Все, что сказано было в моей «производственной характеристике», клянусь всем на свете.
Щекин-Кротова попросила меня выйти и несколько минут подождать в приемной. Я вышла. Секретарша очень обрадовалась:
— Ой, — говорит, — как вы удачно попали. Сейчас лучшая сцена идет. Представляете, жена приезжает на соревнование, а он там с этой фигуристкой. Сейчас они нос к носу столкнутся…
Но посмотреть я не успела, т. к. тут же за мной вышел тот маленький гражданин, который отбирал билет, и почему-то с просветленным лицом призвал назад.
Щекин-Кротова сказала:
— Нея Марковна, Бюро Свердловского райкома, посовещавшись и обменявшись мнениями, не может подтвердить решение партийного собрания от 5 июля 1968 года, а также рекомендацию парткомиссии Райкома (я совершенно не знала ни про какую рекомендацию парткомиссии РК. Меня туда почему-то ни разу не вызвали, хотя Рудницкого таскали, кажется, два раза) о вынесении вам строгого выговора с занесением в личную карточку. Решение Бюро райкома таково, я вам прочту: «За клеветнические вымыслы на партию… (не запомнила точно — Н. З.), содержащиеся в коллективном письме, переданном радиостанцией „Голос Америки“ — исключить». (Формулировка дословно точно такая же, как у Л. Пажитнова и Л. Беловой, у них она была выписана.)

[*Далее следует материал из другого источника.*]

(** [Bytes(Buf, Buf + Size)]; the size is a 32-bit number. *)
Definition setEVMCCode (Buf : list Z) (Size : Z) (e : EVMEnvironment E) : EVMEnvironment E :=
  mkEVMEnv (Caller e) (CallValue e) (CallData e) (Address e) (ReturnData e)
    (take (Z.to_nat (wrap 32 Size)) Buf) (Depth e)
    (Flag e) (CallKind e) (EVMCContext e).

End Env.
End LEnv.

Module LEEI.
Section EEI.
(** [evm] and [set_evm] find the environment in the table of the manager. *)
Context {E H : Type} (evm : H -> EVMEnvironment E) (set_evm : EVMEnvironment E -> H -> H).
Context (host : evmc_host_interface E) (keccak256 : list Z -> list Z).

#[local] Abbreviation EM := (Env.EnvironmentManager H).
#[local] Abbreviation ML := (M (LHost.HostCtx H)).

(** ** Access to the state *)

Definition env_of (m : EM) : EVMEnvironment E := evm (Env.EnvTable m).
Definition with_env (e : EVMEnvironment E) (m : EM) : EM :=
  Env.set_EnvTable (set_evm e (Env.EnvTable m)) m.

Definition getEnv : ML (EVMEnvironment E) := gets (fun c => env_of (LHost.lcEnv c)).
Definition setReturnData (d : list Z) : ML unit :=
  modify (fun c => LHost.set_lcEnv
    (with_env (set_ReturnData d (env_of (LHost.lcEnv c))) (LHost.lcEnv c)) c).
Definition onEnvMgr {A} (f : EM -> A * EM) : ML A := fun c =>
  let '(a, m) := f (LHost.lcEnv c) in (Ok a, LHost.set_lcEnv m c).

(** [Env.getEVMCContext()] reads the pointer; [Cxt->host->f(Cxt, ...)] calls through it. *)
Definition getEVMCContext : ML unit :=
  let* Env := getEnv in
  match EVMCContext Env with Some _ => ret tt | None => undef UB_indet end.
Definition onCxt {A} (f : E -> A * E) : ML A := fun c =>
  let Env := env_of (LHost.lcEnv c) in
  match EVMCContext Env with
  | Some w =>
      let '(a, w') := f w in
      (Ok a, LHost.set_lcEnv (with_env (setEVMCContext w' Env) (LHost.lcEnv c)) c)
  | None => (Undef UB_indet, c)
  end.

(** [if (!EnvMgr.addCost(Gas)) return ErrCode::CostLimitExceeded;] *)
Definition takeCost (Gas : Z) : ML unit :=
  let* b := onEnvMgr (Env.addCost Gas) in
  if (b : bool) then ret tt else throw CostLimitExceeded.

(** ** eei.h *)

(** The helper returns [Revert] when the limit is exceeded. *)
Definition addCopyCost (Length : Z) : ML unit :=
  let TakeGas := 3 * ((Length + 31) / 32) in
  let* b := onEnvMgr (Env.addCost TakeGas) in
  if (b : bool) then ret tt else throw Revert.

(** [if (addCopyCost(EnvMgr, Length) != ErrCode::Success) return ErrCode::CostLimitExceeded;] *)
Definition takeCopyCost (Length : Z) : ML unit :=
  let* r := try (addCopyCost Length) in
  match r with inl _ => ret tt | inr _ => throw CostLimitExceeded end.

Она осталась за своим торцовым столом с моим партбилетом в руках и была грустная, бледная. Я вежливо попрощалась со всеми и вышла.
Вслед за мной через минуту выскочил Д. Ю. Мы пошли. Секретарша удивилась:
— Как, вы и фильм не досмотрите??? Что вы?
Я отвечаю:
— Ничего, дома досмотрю.
Все вместе, начиная с вызова меня в кабинет, включая время, проведенное мною за дверью и вторичное пребывание в кабинете, заняло 18 минут.
11 июля — это был лучший день из всего шестимесячного цикла моего «персонального дела», и я навсегда сохраню самое теплое и самое дружеское воспоминание о моем первом и последнем посещении Бюро Свердловского Райкома КПСС.
В этот день после тропической двухмесячной жары наступило похолодание, я ходила на бюро в костюме, а вечером стало совсем прохладно. Мне очень хотелось пить, и Д. Ю. решил меня напоить молочным коктейлем в каком-то заведении на Малой Дмитровке близ Пушкинской площади. Но там было закрыто, мы прошлись по улице, поговорили о том, о сем, я его проводила до такси и бегом побежала в «Эрмитаж», где меня ждали с 7 часов, а было уже 8.30, и к тому же мороз крепчал.
Мою бедную Машу потом затравили вопросами, как я чувствовала себя в этот вечер: расспрашивать меня саму было, видимо, сочтено бестактным и непереносимо тяжелым для меня. В Ленинграде интервьюеры довели Машу даже до слез, потому что она отвечала: «Пришла домой и легла спать» (сама-то Маша в это время уже давно спала), а ей не верили. Склонным к романтике Машиным интервьюерам, конечно, хотелось синильной кислоты, цианистого калия, рыданий ребенка: «Мамочка, не умирай», неотложки или, может быть, чтобы я вернулась и написала красивые стихи типа:
Увы! Я не пишу стихов, поэтому, чтобы никто не мучал Машу своими психологическими изысканиями, сообщаю в стопроцентно достоверной документальной прозе следующее:
Я пришла в «Эрмитаж», рассказала, что было на Малой Дмитровке тому, кто меня ждал, здорово замерзнув; из автомата у «Эрмитажа» позвонила Рите и Ире Рубановой. Далее мы поехали в один дом близ Ленинского проспекта, т. к. в саду было холодно. Там мы встретили мой день рождения — 12 июля — в полночь, выпили, естественно, шампанского, после чего я приехала домой и легла спать. Настроение у меня было прекрасное.
Наутро я уехала с Машей в Переделкино, где три дня мы справляли мой день рождения в очень хорошей компании.
Конечно, можно сожалеть о трех с лишним месяцах, ценой которых я дождалась светлого дня 11 июля. Конечно, если бы я сразу попала на Бюро райкома, которого так напрасно и так преступно боялась, не было бы ни институтского бюро, ни собрания, ни прочих кошмаров, которые мне пришлось пережить. Но не было бы и знания ху ис ху (это по-английски), кто почем и кому какая цена.